Riya Riya - 6 months ago 27
SQL Question

Processing of SQL

I have a question regarding the processing of SQL code. Which of the following program is more efficient? Or is it same?

My understanding - the second program is more efficient as it subsets data before join

select a.custid, b.ref_date,b.status
from customertable a
left join accounts b
on a.custid = b.custid
where '2015-01-01' <= b.ref_date <= '2016-01-01'

select a.custid, b.ref_date,b.status
from customertable a
left join (select * from accounts
where '2015-01-01' <= ref_date <= '2016-01-01') b
on a.custid = b.custid

Answer

SQL is a declarative language, which means that you tell the systems what results you want and it decides how to fetch those results. So in most cases there's no way to say with certainty whether one query over another will be more "efficient", since the compiler has a lot of leeway in what plan it develops.

That said, your two queries are not equivalent.

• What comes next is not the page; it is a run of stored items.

Lemma binary_round_small s p :
  Zpos p < 2 ^ 53 ->
  binary_round prec emax s p 0 =
    S754_finite s (mantissa_of p) (Zpos (digits2_pos p) - 53).
Proof.
  intros Hp. pose proof (digits_le_53 p Hp) as Hd. unfold binary_round.
  rewrite fexp_eq, Z.add_0_r, Z.max_l by lia. unfold shl_align. rewrite Z.sub_0_r.
  pose proof (mantissa_of_bounded p Hp) as Hb.
  unfold mantissa_of in *.
  replace (53 - Zpos (digits2_pos p)) with (- (Zpos (digits2_pos p) - 53)) in * by lia.
  destruct (Zpos (digits2_pos p) - 53) as [|d|d] eqn:E; [| lia |]; cbn [Z.opp] in *;
    by apply round_aux_canonical.
Qed.

Lemma double_of_pos p :
  Zpos p < 2 ^ 53 ->
  double_of_Z (Zpos p) = S754_finite false (mantissa_of p) (Zpos (digits2_pos p) - 53).
Proof. intros. by apply binary_round_small. Qed.

Lemma double_of_neg p :
  Zpos p < 2 ^ 53 ->
  double_of_Z (Zneg p) = S754_finite true (mantissa_of p) (Zpos (digits2_pos p) - 53).
Proof. intros. by apply binary_round_small. Qed.

Lemma integral_value_canonical s p :
  Zpos p < 2 ^ 53 ->
  integral_value (S754_finite s (mantissa_of p) (Zpos (digits2_pos p) - 53)) =
    Some (cond_Zopp s (Zpos p)).
Proof.
  intros Hp. pose proof (digits_le_53 p Hp) as Hd. pose proof (mantissa_of_value p Hp) as Hm.
  unfold integral_value. set (d := Zpos (digits2_pos p)) in *.
  assert (0 < 2 ^ (53 - d)) as Hpow by (apply Z.pow_pos_nonneg; lia).
  destruct (Z.leb_spec 0 (d - 53)) as [H|H].
  - replace (d - 53) with 0 by lia. replace (53 - d) with 0 in Hm by lia.
    rewrite Z.pow_0_r, Z.mul_1_r in *. by rewrite Hm.
  - replace (- (d - 53)) with (53 - d) by lia. rewrite Hm.
    rewrite Z.mod_mul by lia. rewrite Z.eqb_refl, Z.div_mul by lia. done.
Qed.

Lemma integral_value_of_Z z : Z.abs z < 2 ^ 53 -> integral_value (double_of_Z z) = Some z.
Proof.
  intros Hz. destruct z as [|p|p]; [done| |].
  - rewrite double_of_pos by lia. by rewrite integral_value_canonical by lia.
  - rewrite double_of_neg by lia. by rewrite integral_value_canonical by lia.
Qed.

(** An integer-valued number in canonical form is either the conversion of an
    integer below [2 ^ 53] or has a positive exponent. *)
Lemma valid_integral_form s m e z :
  bounded prec emax m e = true ->
  integral_value (S754_finite s m e) = Some z ->
  exists p, z = cond_Zopp s (Zpos p) /\
    ((Zpos p < 2 ^ 53 /\ m = mantissa_of p /\ e = Zpos (digits2_pos p) - 53) \/
     (2 ^ 53 <= Zpos p /\ 0 < e)).
Proof.
  unfold bounded, canonical_mantissa. rewrite fexp_eq. intros [Hc _]%andb_true_iff.
  apply Z.eqb_eq in Hc. pose proof (digits2_pos_bounds m) as [Lo Hi].
  unfold integral_value. destruct (Z.leb_spec 0 e) as [He|He].
  - assert (Zpos (digits2_pos m) = 53) as Hd by lia. rewrite Hd in *. intros [= <-].
    assert (0 < 2 ^ e) as Hpow by (apply Z.pow_pos_nonneg; lia).
    exists (Z.to_pos (Zpos m * 2 ^ e)).
    split; [rewrite Z2Pos.id by lia; destruct s; simpl; lia|]. rewrite Z2Pos.id by lia.
    destruct (Z.eq_dec e 0) as [->|Hne].
    + left. rewrite Z.pow_0_r, Z.mul_1_r in *. cbn [Z.to_pos]. rewrite Hd.
      split; [lia|]. split; [|lia]. apply Pos2Z.inj. rewrite mantissa_of_value by lia.
      rewrite Hd. simpl. lia.
    + right. split; [|lia].
      replace (2 ^ 53) with (2 ^ 52 * 2 ^ 1) by done.
      assert (2 ^ 1 <= 2 ^ e) by (apply Z.pow_le_mono_r; lia). nia.
  - destruct (Z.eqb_spec (Zpos m mod 2 ^ (- e)) 0) as [Hmod|]; [|done]. intros [= <-].
    assert (0 < 2 ^ (- e)) as Hpow by (apply Z.pow_pos_nonneg; lia).
    pose proof (Z.div_mod (Zpos m) (2 ^ (- e)) ltac:(lia)) as Hdm. rewrite Hmod, Z.add_0_r in Hdm.
    set (q := Zpos m / 2 ^ (- e)) in *. assert (0 < q) as Hq by nia.
    exists (Z.to_pos q). rewrite Z2Pos.id by lia. split; [done|]. left.
    assert (Zpos (digits2_pos m) <= 53) as Hd53 by lia.
    assert (Zpos m < 2 ^ 53) as Hm53.
    { apply Z.lt_le_trans with (2 ^ Zpos (digits2_pos m)); [lia|]. by apply Z.pow_le_mono_r. }
    assert (2 ^ (- e) < 2 ^ 53) as Hek by nia.
    apply Z.pow_lt_mono_r_iff in Hek; [|lia|lia].
    assert (Zpos (digits2_pos m) = 53) as Hd by lia. rewrite Hd in *.
    assert (Zpos (digits2_pos (Z.to_pos q)) = 53 + e) as Hdq.
    { apply digits2_pos_unique; [lia|]. rewrite Z2Pos.id by lia.
      replace (2 ^ (53 - 1)) with (2 ^ (- e) * 2 ^ (53 + e - 1)) in Lo
        by (rewrite <- Z.pow_add_r by lia; f_equal; lia).
      replace (2 ^ 53) with (2 ^ (- e) * 2 ^ (53 + e)) in Hm53
        by (rewrite <- Z.pow_add_r by lia; f_equal; lia).
      split; nia. }
    split; [nia|]. split; [|lia]. apply Pos2Z.inj.
    rewrite mantissa_of_value; rewrite Z2Pos.id by lia; [|nia].
    rewrite Hdq. replace (53 - (53 + e)) with (- e) by lia. lia.
Qed.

suppose you had the following data:

customertable 
-------------

custid
------
1
2

accounts
--------

custid    refdate     
------    -------     
1         2015-01-01  
2         2014-01-01 

The results of the first query would not include customer 2, since the where clause would filter it out because there is a matching account, but the refdate is not in the required range. The second query would include customer 2, but the refdate and status would be null because the matching account did not satisfy the join clause.

The following query would be equivalent to your second one:

select a.custid, b.ref_date,b.status
from customertable a
left join accounts b
on a.custid = b.custid
  and '2015-01-01' <= b.ref_date <= '2016-01-01'

I would not expect a significant difference in efficiency between the two queries, since the plans the compiler comes up with are likely to be identical.

In general, the only way to say with certainty if one query is more efficient that the other is to try it both ways and measure the results. Even then, it may not always be more efficient, since changes over time such as data dispersion, efficiency of indexes, and other factors can make one query more efficient in a given context.